Para entender se o consumo do produto, apelidado de "vaping", estava sendo eficaz como porta de saída para o tabagismo, os cientistas levantaram dados do programa PATH (Population Assessment of Tobacco and Health), que acompanha dados sobre consumo de cigarro eletrônico entre 4.900 fumantes e ex-fumantes desde 2017. O monitoramento desses voluntários inclui, entre outras informações, registros sobre tentativas de largar o vício, como chicletes e emplastros de nicotina, inaladores ou medicamentos como vareniclina e bupropiona.

Os cientistas decidiram incluir dados sobre "vaping" no programa de pesquisa há cinco anos justamente porque naquele momento ocorreu um aumento brusco nas vendas do produto, impulsionada pelo marketing com argumento da "porta de saúde". Alguns estudos clínicos pequenos, parte deles bancados pela indústria do tabaco, indicavam que o cigarro eletrônico poderia ajudar a cessar o tabagismo, mas os dados colhidos fora do contexto de ensaios clínicos não pareciam corroborá-los, dizem os cientistas.

Agora, com uma análise mais detalhada das informações recolhidas pelo PATH, as evidências parecem contrariar essa tese.

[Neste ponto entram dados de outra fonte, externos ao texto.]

(** X14. [checkDelayLineLength] returns the length of a delay line given
    as an [int32] or [int64] constant exactly when it is between 1 and
    [maxDelayLineLength] (262144); a smaller one raises [delayLineTooShort], a
    larger one [delayLineTooLong], and a value of any other type
    [delayLineMustHaveIntLength]. *)
Theorem checkDelayLineLength_bounds (context : CodeLocation) (n : Z) :
  let expected :=
    if n <? 1 then Threw delayLineTooShort context
    else if n >? 262144 then Threw delayLineTooLong context
    else Returned n in
  (- 2 ^ 31 <= n < 2 ^ 31 ->
     checkDelayLineLength context (Value.createInt32 n) = Some expected)
  /\ (isInt64 n -> checkDelayLineLength context (Value.createInt64 n) = Some expected)
  /\ (forall v, isPrimitiveInteger (Value.type v) = false ->
        checkDelayLineLength context v = Some (Threw delayLineMustHaveIntLength context))
  /\ (forall v length,
        checkDelayLineLength context v = Some (Returned length) -> 1 <= length <= 262144).
Proof.
  intros expected. repeat match goal with |- _ /\ _ => split end.
  - intros Hn. unfold checkDelayLineLength. cbn [Value.createInt32 Value.type].
    change (isPrimitiveInteger (plain (primitive int32))) with true. cbn [negb].
    change (Value.mk (plain (primitive int32)) (writeUnaligned 4 n))
      with (Value.createInt32 n).
    rewrite getAsInt64_of_int32 by assumption. cbn iota.
    change (to_int64 maxDelayLineLength) with 262144. subst expected.
    destruct (n <? 1); [reflexivity |]. now destruct (n >? 262144).
  - intros Hn. unfold checkDelayLineLength. cbn [Value.createInt64 Value.type].
    change (isPrimitiveInteger (plain (primitive int64))) with true. cbn [negb].
    change (Value.mk (plain (primitive int64)) (writeUnaligned 8 n))
      with (Value.createInt64 n).
    rewrite getAsInt64_of_int64 by assumption. cbn iota.
    change (to_int64 maxDelayLineLength) with 262144. subst expected.
    destruct (n <? 1); [reflexivity |]. now destruct (n >? 262144).
  - intros v Hv. unfold checkDelayLineLength. now rewrite Hv.
  - intros v length. unfold checkDelayLineLength.
    destruct (isPrimitiveInteger (Value.type v)); cbn [negb]; [| discriminate].
    destruct (ValueMethods.getAsInt64 v) as [x |]; [| discriminate].
    change (to_int64 maxDelayLineLength) with 262144.
    destruct (Z.ltb_spec x 1); [discriminate |].
    destruct (x >? 262144) eqn:Hgt; [discriminate |].
    intros [= <-]. rewrite Z.gtb_ltb in Hgt. apply Z.ltb_ge in Hgt. lia.
Qed.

"O aumento de vendas em cigarros eletrônicos com alto teor de nicotina não se traduziu em um número maior de fumantes usando esses produto para largar o tabagismo", escreveram os cientistas, liderados pelo sanitarista John Pierce. "Em média, o uso de cigarros eletrônicos a partir de 2017 não levou a uma interrupção de sucesso nem preveniu recaídas."

Em 2017, um a cada oito voluntários do estudo que disseram estar tentando parar de fumar recorreram a cigarros eletrônicos. Segundo os números, o risco de recaídas para cigarro comum entre os "vapers" era  7,3% maior quando comparado a medicamentos pró-abstinência, e 7,7% maior quando comparado a outros métodos não farmacológicos. Até mesmo os voluntários que não usaram nenhum tipo de ajuda para tentar largar o vício tiveram mais sucesso que os usuários de cigarro eletrônico, diz o estudo.

O argumento da "porta de saída" é um dos dois pilares que a indústria do tabaco usa como argumento pró-legalização. O outro é o da "redução de danos", segundo o qual a substituição de uma droga por outra é benéfica quando o produto novo é menos nocivo. Essa estratégia de marketing também sai um pouco abalada pelo novo estudo, pela constatação de que muitos adeptos do "vaping" continuam fumando cigarros de combustão ocasionalmente.

A pesquisa da Universidade da Califórnia representa um revés para a indústria do tabaco, mas foi apenas o último capítulo de uma disputa de muitos anos que o setor trava com cientistas e grupos antitabagismo. Como a FDA, agência reguladora de fármacos e drogas nos EUA, aprovou formalmente a comercialização de uma marca de cigarros eletrônicos com nicotina sob o argumento de que o produto seria uma "porta de saída". A decisão tirou esse produtos do limbo regulatório em que estavam.

Na época, a a justificativa da agência era de que o risco de novos usuários se viciarem em "vapes" era menor que o eventual benefício dos produtos em ajudar pessoas a pararem de fumar. No Brasil, uma portaria de 2009 ainda proíbe a venda de cigarros eletrônicos, mas a Anvisa está em processo de revisão das regras, a pedido dos fabricantes que já atuam no mercado nacional com cigarros comuns.

— A indústria tem pegado bastante pesado para que a legislação mude a favor deles — diz a sanitarista Silvana Turci, do Centro de Estudos sobre Tabaco e Saúde da Fiocruz (CETab).

— Esse novo produto representa mais lucro e é a estratégia deles para repor os fumantes que estão parando de fumar ou estão morrendo em consequência do cigarro. Os cigarros eletrônicos são uma reinvenção do tabagismo para a indústria continuar a aferir seus lucros — afirma.